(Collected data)
■ ■ ■ ■ ■ ■ ■

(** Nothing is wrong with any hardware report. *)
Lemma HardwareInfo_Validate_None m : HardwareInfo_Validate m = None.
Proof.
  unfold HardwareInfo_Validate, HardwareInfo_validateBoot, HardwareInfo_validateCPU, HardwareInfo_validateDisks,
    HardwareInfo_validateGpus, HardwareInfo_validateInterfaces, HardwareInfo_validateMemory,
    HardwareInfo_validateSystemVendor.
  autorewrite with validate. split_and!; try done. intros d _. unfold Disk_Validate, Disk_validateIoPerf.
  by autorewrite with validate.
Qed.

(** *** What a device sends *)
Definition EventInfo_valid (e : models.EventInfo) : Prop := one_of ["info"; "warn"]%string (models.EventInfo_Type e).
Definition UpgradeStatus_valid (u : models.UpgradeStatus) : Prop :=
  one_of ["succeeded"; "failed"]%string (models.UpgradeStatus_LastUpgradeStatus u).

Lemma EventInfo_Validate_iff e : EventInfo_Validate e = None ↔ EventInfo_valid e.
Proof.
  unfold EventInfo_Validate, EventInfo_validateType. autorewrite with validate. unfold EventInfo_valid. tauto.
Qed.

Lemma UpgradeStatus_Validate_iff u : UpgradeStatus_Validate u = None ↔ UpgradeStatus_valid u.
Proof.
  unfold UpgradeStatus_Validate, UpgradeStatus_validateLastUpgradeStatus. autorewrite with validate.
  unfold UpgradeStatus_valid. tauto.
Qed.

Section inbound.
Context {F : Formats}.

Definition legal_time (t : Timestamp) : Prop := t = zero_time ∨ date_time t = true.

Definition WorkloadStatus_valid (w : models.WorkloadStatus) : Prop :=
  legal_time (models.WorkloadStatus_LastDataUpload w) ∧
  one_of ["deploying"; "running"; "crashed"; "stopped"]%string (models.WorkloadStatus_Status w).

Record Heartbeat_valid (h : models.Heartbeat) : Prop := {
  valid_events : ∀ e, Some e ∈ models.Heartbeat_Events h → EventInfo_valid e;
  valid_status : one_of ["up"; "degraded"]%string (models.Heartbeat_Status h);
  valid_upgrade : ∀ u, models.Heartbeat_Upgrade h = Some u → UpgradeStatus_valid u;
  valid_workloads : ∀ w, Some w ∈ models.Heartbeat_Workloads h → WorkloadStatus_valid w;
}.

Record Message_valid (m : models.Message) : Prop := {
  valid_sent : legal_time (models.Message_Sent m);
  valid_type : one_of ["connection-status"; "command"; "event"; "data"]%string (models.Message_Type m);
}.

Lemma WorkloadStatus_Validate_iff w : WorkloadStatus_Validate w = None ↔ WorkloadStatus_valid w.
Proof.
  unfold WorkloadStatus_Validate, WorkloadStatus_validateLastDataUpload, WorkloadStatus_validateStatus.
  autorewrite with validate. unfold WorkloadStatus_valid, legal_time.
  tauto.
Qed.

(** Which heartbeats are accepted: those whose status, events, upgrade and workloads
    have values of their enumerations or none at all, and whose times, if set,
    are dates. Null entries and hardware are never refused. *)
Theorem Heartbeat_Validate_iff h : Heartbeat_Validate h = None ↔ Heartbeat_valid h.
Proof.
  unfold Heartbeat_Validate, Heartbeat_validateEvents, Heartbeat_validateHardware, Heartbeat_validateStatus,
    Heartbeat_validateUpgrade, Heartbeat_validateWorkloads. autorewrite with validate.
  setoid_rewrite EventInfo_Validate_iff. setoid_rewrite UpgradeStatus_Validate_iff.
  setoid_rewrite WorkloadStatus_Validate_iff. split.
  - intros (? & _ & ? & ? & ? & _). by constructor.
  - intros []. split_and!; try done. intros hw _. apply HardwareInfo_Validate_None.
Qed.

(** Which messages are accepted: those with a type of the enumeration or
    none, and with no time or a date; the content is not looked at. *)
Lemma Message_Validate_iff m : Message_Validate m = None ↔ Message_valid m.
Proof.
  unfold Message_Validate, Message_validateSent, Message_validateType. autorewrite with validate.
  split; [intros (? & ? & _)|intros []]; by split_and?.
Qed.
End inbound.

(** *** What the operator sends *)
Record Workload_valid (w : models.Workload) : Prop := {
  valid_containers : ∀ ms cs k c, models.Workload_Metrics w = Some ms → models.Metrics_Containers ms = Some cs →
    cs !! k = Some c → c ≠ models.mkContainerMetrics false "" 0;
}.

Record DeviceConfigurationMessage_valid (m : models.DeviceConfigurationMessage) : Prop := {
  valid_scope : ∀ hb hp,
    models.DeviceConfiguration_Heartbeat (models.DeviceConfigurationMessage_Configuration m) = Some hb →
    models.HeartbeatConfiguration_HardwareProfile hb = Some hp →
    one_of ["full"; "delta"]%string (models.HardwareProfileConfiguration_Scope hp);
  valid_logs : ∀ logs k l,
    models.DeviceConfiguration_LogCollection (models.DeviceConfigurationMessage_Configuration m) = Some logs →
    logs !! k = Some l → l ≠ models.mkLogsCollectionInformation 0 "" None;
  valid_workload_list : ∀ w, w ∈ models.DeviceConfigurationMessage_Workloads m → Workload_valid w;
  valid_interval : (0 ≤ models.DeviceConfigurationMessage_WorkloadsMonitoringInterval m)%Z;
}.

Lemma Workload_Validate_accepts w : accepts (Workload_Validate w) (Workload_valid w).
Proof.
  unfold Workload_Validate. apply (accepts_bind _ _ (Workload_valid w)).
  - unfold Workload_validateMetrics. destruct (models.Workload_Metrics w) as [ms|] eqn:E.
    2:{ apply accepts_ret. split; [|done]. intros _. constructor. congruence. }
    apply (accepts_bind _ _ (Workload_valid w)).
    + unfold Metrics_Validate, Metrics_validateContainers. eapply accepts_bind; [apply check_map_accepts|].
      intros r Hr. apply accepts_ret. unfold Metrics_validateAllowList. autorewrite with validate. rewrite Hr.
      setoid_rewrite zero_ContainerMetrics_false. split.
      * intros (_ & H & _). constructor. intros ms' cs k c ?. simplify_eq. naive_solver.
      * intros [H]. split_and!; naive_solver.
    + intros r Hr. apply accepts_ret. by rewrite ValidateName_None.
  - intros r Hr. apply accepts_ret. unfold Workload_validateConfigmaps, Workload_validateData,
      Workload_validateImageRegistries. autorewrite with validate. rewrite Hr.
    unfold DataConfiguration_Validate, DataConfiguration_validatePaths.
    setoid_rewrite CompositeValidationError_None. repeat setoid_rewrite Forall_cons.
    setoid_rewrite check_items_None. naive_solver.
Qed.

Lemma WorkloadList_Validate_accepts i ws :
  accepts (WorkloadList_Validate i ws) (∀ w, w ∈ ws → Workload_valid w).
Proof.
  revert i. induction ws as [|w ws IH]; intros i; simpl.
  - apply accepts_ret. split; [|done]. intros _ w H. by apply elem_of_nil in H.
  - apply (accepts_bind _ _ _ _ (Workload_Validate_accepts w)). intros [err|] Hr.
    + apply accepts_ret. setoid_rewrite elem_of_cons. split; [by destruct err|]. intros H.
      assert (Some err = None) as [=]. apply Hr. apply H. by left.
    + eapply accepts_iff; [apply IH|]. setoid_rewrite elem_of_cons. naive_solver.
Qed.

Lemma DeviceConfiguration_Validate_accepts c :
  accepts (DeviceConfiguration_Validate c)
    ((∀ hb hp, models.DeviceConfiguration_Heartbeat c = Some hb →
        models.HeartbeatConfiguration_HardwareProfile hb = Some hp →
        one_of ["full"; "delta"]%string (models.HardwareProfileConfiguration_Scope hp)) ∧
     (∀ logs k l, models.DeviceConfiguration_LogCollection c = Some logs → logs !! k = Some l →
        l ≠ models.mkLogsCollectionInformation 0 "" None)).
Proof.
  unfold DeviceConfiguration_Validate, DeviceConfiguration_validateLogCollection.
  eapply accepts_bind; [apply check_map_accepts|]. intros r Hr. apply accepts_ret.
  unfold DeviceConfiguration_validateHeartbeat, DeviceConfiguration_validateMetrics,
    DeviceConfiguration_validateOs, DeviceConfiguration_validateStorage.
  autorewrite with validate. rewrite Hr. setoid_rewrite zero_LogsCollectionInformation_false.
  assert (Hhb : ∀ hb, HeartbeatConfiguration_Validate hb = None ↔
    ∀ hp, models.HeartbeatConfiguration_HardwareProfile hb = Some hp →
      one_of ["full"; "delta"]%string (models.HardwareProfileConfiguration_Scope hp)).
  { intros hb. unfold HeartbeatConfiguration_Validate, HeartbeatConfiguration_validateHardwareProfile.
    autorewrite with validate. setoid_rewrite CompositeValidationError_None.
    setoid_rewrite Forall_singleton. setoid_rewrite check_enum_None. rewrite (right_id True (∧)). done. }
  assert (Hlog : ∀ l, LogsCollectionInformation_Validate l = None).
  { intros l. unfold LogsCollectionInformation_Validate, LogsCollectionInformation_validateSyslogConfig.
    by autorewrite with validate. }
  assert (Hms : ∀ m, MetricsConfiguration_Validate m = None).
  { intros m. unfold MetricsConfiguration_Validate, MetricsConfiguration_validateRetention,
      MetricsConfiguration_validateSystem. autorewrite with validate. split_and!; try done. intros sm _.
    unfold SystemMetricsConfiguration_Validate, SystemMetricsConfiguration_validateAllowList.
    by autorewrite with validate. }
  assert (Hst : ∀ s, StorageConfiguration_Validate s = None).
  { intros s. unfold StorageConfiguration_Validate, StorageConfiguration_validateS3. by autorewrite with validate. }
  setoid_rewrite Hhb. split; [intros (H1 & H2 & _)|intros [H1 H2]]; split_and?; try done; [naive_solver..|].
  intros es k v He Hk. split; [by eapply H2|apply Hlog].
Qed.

■ ■ ■ ■ ■ ■ ■

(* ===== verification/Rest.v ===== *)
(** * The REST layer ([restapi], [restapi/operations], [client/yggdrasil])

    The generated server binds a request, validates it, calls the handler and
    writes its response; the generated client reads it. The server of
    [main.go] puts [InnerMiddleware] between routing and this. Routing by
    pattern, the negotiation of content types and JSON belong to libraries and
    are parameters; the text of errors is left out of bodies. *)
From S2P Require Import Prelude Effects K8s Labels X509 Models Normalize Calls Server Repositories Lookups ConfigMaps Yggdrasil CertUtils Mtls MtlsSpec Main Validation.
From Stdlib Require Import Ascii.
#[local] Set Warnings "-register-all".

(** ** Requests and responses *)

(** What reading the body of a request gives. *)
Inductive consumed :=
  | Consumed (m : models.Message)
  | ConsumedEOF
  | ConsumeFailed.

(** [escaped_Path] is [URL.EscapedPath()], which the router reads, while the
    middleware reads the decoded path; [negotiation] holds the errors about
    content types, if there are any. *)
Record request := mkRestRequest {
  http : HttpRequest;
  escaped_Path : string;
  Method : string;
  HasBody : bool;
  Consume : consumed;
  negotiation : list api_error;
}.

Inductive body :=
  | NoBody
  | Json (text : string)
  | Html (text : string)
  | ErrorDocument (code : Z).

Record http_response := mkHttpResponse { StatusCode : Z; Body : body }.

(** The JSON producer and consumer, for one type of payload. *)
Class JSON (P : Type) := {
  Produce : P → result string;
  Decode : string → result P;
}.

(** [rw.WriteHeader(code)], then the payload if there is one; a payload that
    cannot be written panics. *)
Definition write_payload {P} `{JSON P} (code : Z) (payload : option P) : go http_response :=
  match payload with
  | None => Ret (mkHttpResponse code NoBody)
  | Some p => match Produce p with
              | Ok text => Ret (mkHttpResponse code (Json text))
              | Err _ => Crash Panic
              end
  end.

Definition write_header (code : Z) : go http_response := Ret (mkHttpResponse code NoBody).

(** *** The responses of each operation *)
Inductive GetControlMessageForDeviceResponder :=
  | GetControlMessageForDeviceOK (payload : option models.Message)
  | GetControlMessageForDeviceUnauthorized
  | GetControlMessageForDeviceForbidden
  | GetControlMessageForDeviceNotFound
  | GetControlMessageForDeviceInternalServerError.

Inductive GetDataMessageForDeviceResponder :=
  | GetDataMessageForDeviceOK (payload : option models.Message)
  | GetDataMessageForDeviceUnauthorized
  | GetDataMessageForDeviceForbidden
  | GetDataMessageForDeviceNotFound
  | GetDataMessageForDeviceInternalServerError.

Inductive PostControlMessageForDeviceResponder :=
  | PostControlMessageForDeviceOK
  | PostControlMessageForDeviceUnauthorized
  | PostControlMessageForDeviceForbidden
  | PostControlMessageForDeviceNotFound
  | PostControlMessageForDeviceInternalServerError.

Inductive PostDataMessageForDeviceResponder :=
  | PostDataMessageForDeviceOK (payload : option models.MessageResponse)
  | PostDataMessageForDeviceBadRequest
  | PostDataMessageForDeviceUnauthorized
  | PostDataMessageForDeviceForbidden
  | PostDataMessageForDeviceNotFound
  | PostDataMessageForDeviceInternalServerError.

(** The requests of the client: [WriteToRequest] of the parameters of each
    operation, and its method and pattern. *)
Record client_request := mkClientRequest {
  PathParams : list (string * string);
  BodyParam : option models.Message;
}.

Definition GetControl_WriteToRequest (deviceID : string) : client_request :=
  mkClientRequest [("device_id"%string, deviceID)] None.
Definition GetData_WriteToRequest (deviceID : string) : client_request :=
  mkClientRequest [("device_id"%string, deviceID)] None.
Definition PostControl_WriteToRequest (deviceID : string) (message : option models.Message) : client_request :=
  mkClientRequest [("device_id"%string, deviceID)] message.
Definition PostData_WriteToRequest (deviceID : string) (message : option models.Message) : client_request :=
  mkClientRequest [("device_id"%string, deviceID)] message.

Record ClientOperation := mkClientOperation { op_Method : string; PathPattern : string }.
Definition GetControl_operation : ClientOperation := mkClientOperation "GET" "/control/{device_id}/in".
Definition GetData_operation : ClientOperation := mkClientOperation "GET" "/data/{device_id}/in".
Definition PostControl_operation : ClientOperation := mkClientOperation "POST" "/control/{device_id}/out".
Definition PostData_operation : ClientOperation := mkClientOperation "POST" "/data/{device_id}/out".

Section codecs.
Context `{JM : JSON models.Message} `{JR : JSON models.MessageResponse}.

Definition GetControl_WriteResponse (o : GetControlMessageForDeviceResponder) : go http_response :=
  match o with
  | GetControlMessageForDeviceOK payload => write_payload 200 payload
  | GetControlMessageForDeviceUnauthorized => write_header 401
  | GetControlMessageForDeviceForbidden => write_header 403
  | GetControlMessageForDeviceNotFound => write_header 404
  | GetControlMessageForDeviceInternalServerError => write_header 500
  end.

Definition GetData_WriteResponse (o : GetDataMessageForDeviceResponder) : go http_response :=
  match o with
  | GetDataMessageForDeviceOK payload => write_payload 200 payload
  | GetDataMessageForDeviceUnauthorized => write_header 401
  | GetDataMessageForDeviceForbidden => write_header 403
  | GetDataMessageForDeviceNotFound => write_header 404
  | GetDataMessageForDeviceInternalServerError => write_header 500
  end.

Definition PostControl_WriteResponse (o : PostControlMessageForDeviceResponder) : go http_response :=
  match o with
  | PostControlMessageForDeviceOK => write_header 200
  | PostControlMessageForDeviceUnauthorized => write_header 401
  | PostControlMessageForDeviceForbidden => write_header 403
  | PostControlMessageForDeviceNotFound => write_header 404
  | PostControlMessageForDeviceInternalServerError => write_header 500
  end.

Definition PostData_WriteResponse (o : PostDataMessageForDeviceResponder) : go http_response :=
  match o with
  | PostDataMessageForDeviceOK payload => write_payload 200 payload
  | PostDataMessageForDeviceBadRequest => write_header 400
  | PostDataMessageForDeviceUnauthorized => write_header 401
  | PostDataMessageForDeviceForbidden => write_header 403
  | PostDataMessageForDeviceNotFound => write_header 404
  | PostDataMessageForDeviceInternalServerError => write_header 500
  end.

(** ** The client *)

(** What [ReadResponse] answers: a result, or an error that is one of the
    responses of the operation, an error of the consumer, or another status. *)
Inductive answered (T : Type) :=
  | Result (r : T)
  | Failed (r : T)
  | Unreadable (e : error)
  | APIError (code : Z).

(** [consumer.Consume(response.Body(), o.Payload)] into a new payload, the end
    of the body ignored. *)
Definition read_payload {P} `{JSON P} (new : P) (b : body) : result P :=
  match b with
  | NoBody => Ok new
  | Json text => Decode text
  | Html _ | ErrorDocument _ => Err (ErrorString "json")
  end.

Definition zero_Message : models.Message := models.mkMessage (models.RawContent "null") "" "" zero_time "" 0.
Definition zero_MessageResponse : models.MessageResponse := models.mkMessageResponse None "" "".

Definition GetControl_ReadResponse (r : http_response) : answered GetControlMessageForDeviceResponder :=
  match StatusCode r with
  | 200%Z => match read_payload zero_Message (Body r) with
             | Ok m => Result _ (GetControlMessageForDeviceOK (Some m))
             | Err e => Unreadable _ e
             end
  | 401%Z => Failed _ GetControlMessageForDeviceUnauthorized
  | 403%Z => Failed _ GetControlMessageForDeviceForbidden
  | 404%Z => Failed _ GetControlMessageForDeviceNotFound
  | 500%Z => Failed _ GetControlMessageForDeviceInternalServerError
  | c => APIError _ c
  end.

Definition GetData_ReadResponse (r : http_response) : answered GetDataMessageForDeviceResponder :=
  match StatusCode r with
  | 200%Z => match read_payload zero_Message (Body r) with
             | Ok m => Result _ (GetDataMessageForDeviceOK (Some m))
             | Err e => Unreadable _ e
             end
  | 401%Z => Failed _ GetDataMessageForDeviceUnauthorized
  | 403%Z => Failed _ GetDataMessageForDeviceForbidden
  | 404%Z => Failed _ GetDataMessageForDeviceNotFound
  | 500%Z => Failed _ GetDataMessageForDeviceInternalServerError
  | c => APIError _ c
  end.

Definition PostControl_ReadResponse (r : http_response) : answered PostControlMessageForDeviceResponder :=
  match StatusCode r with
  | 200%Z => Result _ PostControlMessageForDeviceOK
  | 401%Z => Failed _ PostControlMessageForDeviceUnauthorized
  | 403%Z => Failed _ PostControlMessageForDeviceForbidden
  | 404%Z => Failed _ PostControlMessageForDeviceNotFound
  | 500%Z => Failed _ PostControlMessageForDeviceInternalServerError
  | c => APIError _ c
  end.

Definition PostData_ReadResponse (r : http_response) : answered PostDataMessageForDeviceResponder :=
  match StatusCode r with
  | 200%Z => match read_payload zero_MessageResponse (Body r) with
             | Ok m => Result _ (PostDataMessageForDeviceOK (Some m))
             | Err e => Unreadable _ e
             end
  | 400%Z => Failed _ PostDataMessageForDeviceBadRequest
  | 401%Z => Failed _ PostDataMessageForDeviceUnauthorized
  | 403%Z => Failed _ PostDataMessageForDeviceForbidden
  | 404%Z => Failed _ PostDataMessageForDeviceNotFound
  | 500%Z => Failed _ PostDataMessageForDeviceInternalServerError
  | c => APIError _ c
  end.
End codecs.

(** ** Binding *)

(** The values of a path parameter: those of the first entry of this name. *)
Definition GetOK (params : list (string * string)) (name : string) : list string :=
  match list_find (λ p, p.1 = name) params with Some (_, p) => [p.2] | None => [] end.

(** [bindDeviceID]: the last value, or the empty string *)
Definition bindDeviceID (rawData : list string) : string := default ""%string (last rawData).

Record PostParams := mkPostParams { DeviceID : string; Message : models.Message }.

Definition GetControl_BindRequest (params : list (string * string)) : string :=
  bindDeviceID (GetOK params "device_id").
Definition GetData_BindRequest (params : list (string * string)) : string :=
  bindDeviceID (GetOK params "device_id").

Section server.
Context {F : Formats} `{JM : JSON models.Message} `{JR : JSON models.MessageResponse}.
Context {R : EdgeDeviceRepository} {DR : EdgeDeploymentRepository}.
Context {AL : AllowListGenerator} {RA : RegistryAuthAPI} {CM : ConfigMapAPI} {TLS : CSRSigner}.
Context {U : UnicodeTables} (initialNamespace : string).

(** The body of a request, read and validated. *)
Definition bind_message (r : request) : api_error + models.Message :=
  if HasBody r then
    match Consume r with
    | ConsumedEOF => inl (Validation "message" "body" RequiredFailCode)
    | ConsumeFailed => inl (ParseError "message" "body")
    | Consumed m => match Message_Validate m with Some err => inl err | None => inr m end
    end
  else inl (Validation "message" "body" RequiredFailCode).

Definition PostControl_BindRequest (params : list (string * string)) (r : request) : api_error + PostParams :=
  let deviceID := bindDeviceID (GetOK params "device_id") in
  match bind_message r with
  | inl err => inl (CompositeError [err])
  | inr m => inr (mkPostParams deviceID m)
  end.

■ ■ ■ ■ ■ ■ ■

(WORK REQUIRED): Find the lines in the data that include "What", then copy each of them.

(COMPLETED EXERCISE):
(** *** What a device sends *)
(** *** What the operator sends *)
(** What reading the body of a request gives. *)
(** What [ReadResponse] answers: a result, or an error that is one of the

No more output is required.